The teaching of neuroanatomy in medical education has historically been based on didactic instruction, cadaveric dissections, and intraoperative experience for students. Multiple novel 3-dimensional (3D) modalities have recently emerged. Among these, stereoscopic anaglyphic video is easily accessible and affordable, however, its effects have not yet formally been investigated. This study aimed to investigate if 3D stereoscopic anaglyphic video instruction in neuroanatomy could improve learning for content-naive students, as compared with 2-dimensional (2D) video instruction. A single-site controlled prospective case control study was conducted at the School of Education.
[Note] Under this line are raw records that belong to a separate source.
(** A sequence of [pushInputData] messages, as the message handler runs
    it: [encode] is called once per message, with [final] left at its
    default, whatever the calls before it did, since an error thrown by
    one call does not keep the next message from being handled.  The
    result lists the completions of the calls. *)
Fixpoint feed_on (fuel : nat) (w : Worker) (calls : list (list (list sample)))
    : option (list (completion unit) * Worker) :=
  match calls with
  | [] => Some ([], w)
  | buffers :: rest =>
      match encode M fuel w buffers false with
      | Some (c, w') =>
          match feed_on fuel w' rest with
          | Some (cs, w'') => Some (c :: cs, w'')
          | None => None
          end
      | None => None
      end
  end.

(** [fills cap pending t final]: the log [t], replayed on a staging buffer
    of [cap] cells that holds the samples [pending], leaves [final] in it.
    Every store lands exactly at the fill level and stays inside the
    buffer; the resampler is called only on a full buffer, and what it is
    given is exactly what was staged; the buffer is emptied by the write
    that ends a cycle, and only then. *)
Fixpoint fills (cap : Z) (pending : list sample) (t : list event)
    (final : list sample) : Prop :=
  match t with
  | [] => final = pending
  | Store chunk offset :: t' =>
      offset = TypedArray.length pending
      ∧ offset + TypedArray.length chunk ≤ cap
      ∧ fills cap (pending ++ chunk) t' final
  | Resample frame _ :: t' =>
      frame = pending
      ∧ TypedArray.length pending = cap
      ∧ fills cap pending t' final
  | WriteFrame _ _ _ :: t' =>
      TypedArray.length pending = cap
      ∧ fills cap [] t' final
  | _ :: t' => fills cap pending t' final
  end.

(** The last codec call of the log failed: its frame has not been through
    a complete cycle yet. *)
Definition pending_failure (t : list event) : bool :=
  match list.last (codec_calls t) with
  | Some e => failed_resample e || failed_encode e
  | None => false
  end.

(** What holds of the staging buffer between any two calls: the cursor
    invariant; the log fills and empties the buffer as [fills] says, from
    the empty buffer to what is staged now; and the buffer is full exactly
    while the frame of a failed codec call waits in it. *)
Definition staging_invariant (w : Worker) : Prop :=
  cursor_invariant w
  ∧ fills (capacity w) [] (trace w) (staged w)
  ∧ (inputBufferIndex w = capacity w ↔ pending_failure (trace w) = true).


End Staging.

(** The 44100 Hz stereo worker after a message of three samples per
    channel, and the mono worker whose resampler fails after a message
    that fills its buffer, a message of one sample and an empty one. *)
Definition cdFedWorker : Worker Z nat :=
  match feed_on okModule (Z.to_nat 8193) cdWorker [[[1; 2; 3]; [4; 5; 6]]] with
  | Some (_, w) => w
  | None => cdWorker
  end.

Definition failingCalls : list (list (list Z)) := [[[1; 2; 3; 4]]; [[5]]; [[]]].


(** * Facts *)

(** Closed goals about concrete runs are settled by evaluation. *)
Ltac run := vm_compute; repeat split; try reflexivity; try discriminate; try lia.

(** ** The log *)

Section LogFacts.
Context {sample : Type}.
Implicit Types t : list (event sample).

Lemma stored_app t1 t2 : stored (t1 ++ t2) = stored t1 ++ stored t2.
Proof.
  induction t1 as [|e t1 IH]; [done|].
  destruct e; simpl; rewrite ?IH, <- ?app_assoc; done.
Qed.

Lemma frames_app t1 t2 : frames (t1 ++ t2) = frames t1 ++ frames t2.
Proof.
  induction t1 as [|e t1 IH]; [done|].
  destruct e; simpl; rewrite ?IH; done.
Qed.

Lemma codec_calls_app t1 t2 :
  codec_calls (t1 ++ t2) = codec_calls t1 ++ codec_calls t2.
Proof. apply List.filter_app. Qed.

Lemma cycles_app (c1 c2 : list (event sample)) F1 F2 :
  cycles c1 F1 → cycles c2 F2 → cycles (c1 ++ c2) (F1 ++ F2).
Proof.
  induction 1 as [|frame pcm packet n d rest F Hn Hc IH]; intros H2; [done|].
  simpl. constructor; auto.
Qed.

Lemma cycles_length (c : list (event sample)) F :
  cycles c F → List.length c = (3 * List.length F)%nat.
Proof. induction 1; simpl in *; lia. Qed.

Lemma cycles_frames (c : list (event sample)) F : cycles c F → frames c = F.
Proof. induction 1; simpl; congruence. Qed.

Lemma frames_codec_calls t : frames (codec_calls t) = frames t.
Proof.
  induction t as [|e t IH]; [done|].
  destruct e; simpl; rewrite ?IH; done.
Qed.

Lemma live_from_app acc t1 t2 :
  live_from acc (t1 ++ t2) = live_from (live_from acc t1) t2.
Proof.
  revert acc. induction t1 as [|e t1 IH]; intros acc; [done|].
  destruct e; simpl; auto.
Qed.

Lemma sound_from_app acc t1 t2 :
  sound_from acc (t1 ++ t2) = sound_from acc t1 && sound_from (live_from acc t1) t2.
Proof.
  revert acc. induction t1 as [|e t1 IH]; intros acc; [done|].
  simpl. rewrite IH, andb_assoc. destruct e; reflexivity.
Qed.

End LogFacts.

(** ** Typed arrays inside their bounds *)

Section ArrayFacts.
Context {A : Type}.
Implicit Types a b : list A.

Lemma subarray_in_range a (begin_ end_ : Z) :
  0 ≤ begin_ ≤ end_ → end_ ≤ TypedArray.length a →
  TypedArray.subarray a begin_ end_
  = take (Z.to_nat (end_ - begin_)) (drop (Z.to_nat begin_) a).
Proof.
  intros Hb He. unfold TypedArray.subarray, TypedArray.relative.
  destruct (Z.ltb_spec begin_ 0); [lia|].
  destruct (Z.ltb_spec end_ 0); [lia|].
  rewrite !Z.min_l by lia. done.
Qed.

Lemma subarray_length a (begin_ end_ : Z) :
  0 ≤ begin_ ≤ end_ → end_ ≤ TypedArray.length a →
  TypedArray.length (TypedArray.subarray a begin_ end_) = end_ - begin_.
Proof.
  intros Hb He. rewrite subarray_in_range by done.
  unfold TypedArray.length in *. rewrite length_take, length_drop. lia.
Qed.

Lemma set_length b a (offset : Z) :
  List.length (WasmFloat32Buffer.set b a offset) = List.length b.
Proof.
  unfold WasmFloat32Buffer.set. destruct (offset <? 0); [done|].
  rewrite length_take, !length_app, length_take, length_drop. lia.
Qed.

Lemma set_in_range b a (offset : Z) :
  0 ≤ offset → offset + TypedArray.length a ≤ WasmFloat32Buffer.length b →
  WasmFloat32Buffer.set b a offset
  = take (Z.to_nat offset) b ++ a ++ drop (Z.to_nat offset + List.length a) b.
Proof.
  intros Ho Hfit. unfold WasmFloat32Buffer.set.
  destruct (Z.ltb_spec offset 0); [lia|].
  unfold TypedArray.length, WasmFloat32Buffer.length in Hfit.
  apply take_ge. rewrite !length_app, length_take, length_drop. lia.
Qed.

Lemma set_prefix b a (offset : Z) :
  0 ≤ offset → offset + TypedArray.length a ≤ WasmFloat32Buffer.length b →
  take (Z.to_nat (offset + TypedArray.length a)) (WasmFloat32Buffer.set b a offset)
  = take (Z.to_nat offset) b ++ a.
Proof.
  intros Ho Hfit. rewrite set_in_range by done.
  unfold TypedArray.length, WasmFloat32Buffer.length in *.
  rewrite app_assoc. rewrite take_app_length'; [done|].
  rewrite length_app, length_take. lia.
Qed.

End ArrayFacts.

(** ** One turn of the loop *)

Section StepFacts.
Context {sample native : Type}.
Variable M : WasmModule sample native.
Implicit Types w : Worker sample native.
Implicit Types samples : list sample.

Lemma same_setup_refl w : same_setup w w.
Proof. repeat split. Qed.

Lemma same_setup_trans w1 w2 w3 :
  same_setup w1 w2 → same_setup w2 w3 → same_setup w1 w3.
Proof. unfold same_setup. intros H1 H2. intuition congruence. Qed.

Lemma same_setup_pipeline w index input resampled output h t :
  List.length input = List.length (mInputBuffer w) →
  same_setup w (with_pipeline w index input resampled output h t).
Proof.
  intros Hlen. repeat split.
  unfold capacity, WasmFloat32Buffer.length. simpl. congruence.
Qed.

(** The chunk copied in a turn that starts inside the array with room in
    the buffer: the next [k] samples, [k] being what fits. *)
Lemma chunk_in_range samples (i k : Z) :
  0 ≤ i → 0 ≤ k → i + k ≤ TypedArray.length samples →
  TypedArray.subarray samples i (i + k)
  = take (Z.to_nat k) (drop (Z.to_nat i) samples)
  ∧ TypedArray.length (take (Z.to_nat k) (drop (Z.to_nat i) samples)) = k.
Proof.
  intros Hi Hk Hfit. rewrite subarray_in_range by lia.
  replace (i + k - i) with k by lia. split; [done|].
  unfold TypedArray.length in *. rewrite length_take, length_drop. lia.
Qed.

(** A turn that does not fill the buffer stages the rest of [samples]. *)
Lemma encode_step_stage samples (i : Z) w :
  ready w → 0 ≤ i < TypedArray.length samples →
  TypedArray.length samples - i < capacity w - inputBufferIndex w →
  ∃ w', encode_step M samples i w = (Normal (TypedArray.length samples), w')
    ∧ same_setup w w'
    ∧ trace w' = trace w ++ [Store (drop (Z.to_nat i) samples) (inputBufferIndex w)]
    ∧ inputBufferIndex w' = inputBufferIndex w + (TypedArray.length samples - i)
    ∧ staged w' = staged w ++ drop (Z.to_nat i) samples
    ∧ heap w' = heap w.
Proof.
  intros [Hlo Hhi] Hi Hroom. unfold capacity in *.
  unfold encode_step.
  rewrite Z.min_r by lia.
  set (k := TypedArray.length samples - i).
  destruct (chunk_in_range samples i k) as [Hchunk Hlen]; [lia..|].
  rewrite Hchunk.
  assert (Hall : take (Z.to_nat k) (drop (Z.to_nat i) samples) = drop (Z.to_nat i) samples).
  { apply take_ge. rewrite length_drop. unfold TypedArray.length in *. lia. }
  rewrite Hall in *.
  destruct (Z.leb_spec
    (WasmFloat32Buffer.length
       (WasmFloat32Buffer.set (mInputBuffer w) (drop (Z.to_nat i) samples) (inputBufferIndex w)))
    (inputBufferIndex w + k)) as [Hfull|_].
  { unfold WasmFloat32Buffer.length in Hfull. rewrite set_length in Hfull.
    unfold WasmFloat32Buffer.length in *. lia. }
  eexists. split; [f_equal; f_equal; lia|].
  split; [apply same_setup_pipeline, set_length|].
  split; [done|]. split; [done|]. split; [|done].
  unfold staged. simpl.
  rewrite <- Hlen at 1. apply set_prefix; lia.
Qed.

(** A turn that fills the buffer runs the resampler, then the encoder,
    then the muxer, on the full buffer, and stops at the first failure. *)
Lemma encode_step_full samples (i : Z) w :
  ready w → 0 ≤ i →
  capacity w - inputBufferIndex w ≤ TypedArray.length samples - i →
  let k := capacity w - inputBufferIndex w in
  let chunk := take (Z.to_nat k) (drop (Z.to_nat i) samples) in
  let frame := staged w ++ chunk in
  ∃ c w' rest,
    encode_step M samples i w = (c, w')
    ∧ same_setup w w'
    ∧ mInputBuffer w' = frame
    ∧ TypedArray.length frame = capacity w
    ∧ trace w' = trace w ++ Store chunk (inputBufferIndex w) :: rest
    ∧ stored rest = []
    ∧ frames rest = [frame]
    ∧ match c with
      | Normal i' =>
          i' = i + k ∧ inputBufferIndex w' = 0
          ∧ cycles (codec_calls rest) [frame]
      | Throw e =>
          inputBufferIndex w' = capacity w
          ∧ ((e = Error "Resampling error."
              ∧ ∃ err, err ≠ RESAMPLER_ERR_SUCCESS
                  ∧ codec_calls rest = [Resample frame err])
             ∨ (e = Error "Opus encoding error."
                ∧ ∃ pcm n, n < 0
                    ∧ codec_calls rest
                      = [Resample frame RESAMPLER_ERR_SUCCESS; Encode pcm n]))
      end.
Proof.
  intros [Hlo Hhi] Hi Hroom k chunk frame. unfold capacity in *.
  unfold encode_step.
  rewrite Z.min_l by lia. fold k.
  destruct (chunk_in_range samples i k) as [Hchunk Hlen]; [lia..|].
  rewrite Hchunk. fold chunk in Hlen |- *.
  set (input := WasmFloat32Buffer.set (mInputBuffer w) chunk (inputBufferIndex w)).
  assert (Hinput : input = frame).
  { unfold input, frame, staged.
    rewrite <- (set_prefix (mInputBuffer w) chunk (inputBufferIndex w)) by lia.
    symmetry. apply take_ge. rewrite set_length.
    unfold WasmFloat32Buffer.length in *. lia. }
  assert (Hcap : TypedArray.length frame = WasmFloat32Buffer.length (mInputBuffer w)).
  { rewrite <- Hinput. unfold input, TypedArray.length, WasmFloat32Buffer.length.
    by rewrite set_length. }
  assert (Hsetup : ∀ index resampled output h t,
    same_setup w (with_pipeline w index input resampled output h t)).
  { intros. apply same_setup_pipeline. apply set_length. }
  destruct (Z.leb_spec (WasmFloat32Buffer.length input) (inputBufferIndex w + k)) as [_|Hnot].
  2:{ unfold WasmFloat32Buffer.length in Hnot. unfold input in Hnot.
      rewrite set_length in Hnot. unfold WasmFloat32Buffer.length in *. lia. }
  destruct (_speex_resampler_process_interleaved_float M _ _ _ _ _ _)
    as [[err resampled] h1].
  destruct (Z.eqb_spec err RESAMPLER_ERR_SUCCESS) as [->|Herr]; simpl negb; cbv iota.
  2:{ eexists _, _, _. split; [reflexivity|]. split; [apply Hsetup|].
      split; [done|]. split; [done|].
      split; [simpl; rewrite <- app_assoc; reflexivity|].
      split; [done|]. split; [simpl; by rewrite Hinput|].
      split; [simpl; unfold k; lia|].
      left. split; [done|]. exists err. split; [done|]. simpl. by rewrite Hinput. }
  destruct (_opus_encode_float M _ _ _ _ _ _) as [[packetLength output] h2].
  destruct (Z.ltb_spec packetLength 0) as [Hneg|Hpos].
  - eexists _, _, _. split; [reflexivity|]. split; [apply Hsetup|].
    split; [done|]. split; [done|].
    split; [simpl; rewrite <- !app_assoc; reflexivity|].
    split; [done|]. split; [simpl; by rewrite Hinput|].
    split; [simpl; unfold k; lia|].
    right. split; [done|]. exists resampled, packetLength.
    split; [done|]. simpl. by rewrite Hinput.
  - eexists _, _, _. split; [reflexivity|]. split; [apply Hsetup|].
    split; [done|]. split; [done|].
    split; [simpl; rewrite <- !app_assoc; reflexivity|].
    split; [done|]. split; [simpl; by rewrite Hinput|].
    split; [done|]. split; [done|].
    simpl. rewrite Hinput. constructor; [done|constructor].
Qed.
Content knowledge was assessed at baseline, followed by the presentation of an instructional neuroanatomy video. Participants viewed the video in either 2D or 3D format and then completed a written test of skull base neuroanatomy. Pretest and post-test performances were analyzed with independent Student's t-tests and analysis of covariance. Our study was completed by 249 subjects. At baseline, the 2D (n= 124, F= 97) and 3D groups (n= 125, F= 96) were similar, although the 3D group was older by 1.7 years (P= 0.0355) and the curricula of participating classes differed (P < 0.0001). Average scores for the 3D group were higher for both pretest (2D, M= 19.9%, standard deviation [SD]= 12.5% vs. 3D, M= 23.9%, SD=14.9%, P= 0.0234) and post-test performances (2D, M= 68.5%, SD= 18.6% vs. 3D, M= 77.3%, SD= 18.8%, P= 0.003), but the magnitude of improvement across groups did not reach statistical significance (2D, M= 48.7%, SD=21.3%, vs. 3D, M= 53.5%, SD= 22.7%, P= 0.0855). Incorporation of 3D video instruction into curricula without careful integration is insufficient to promote learning over 2D video.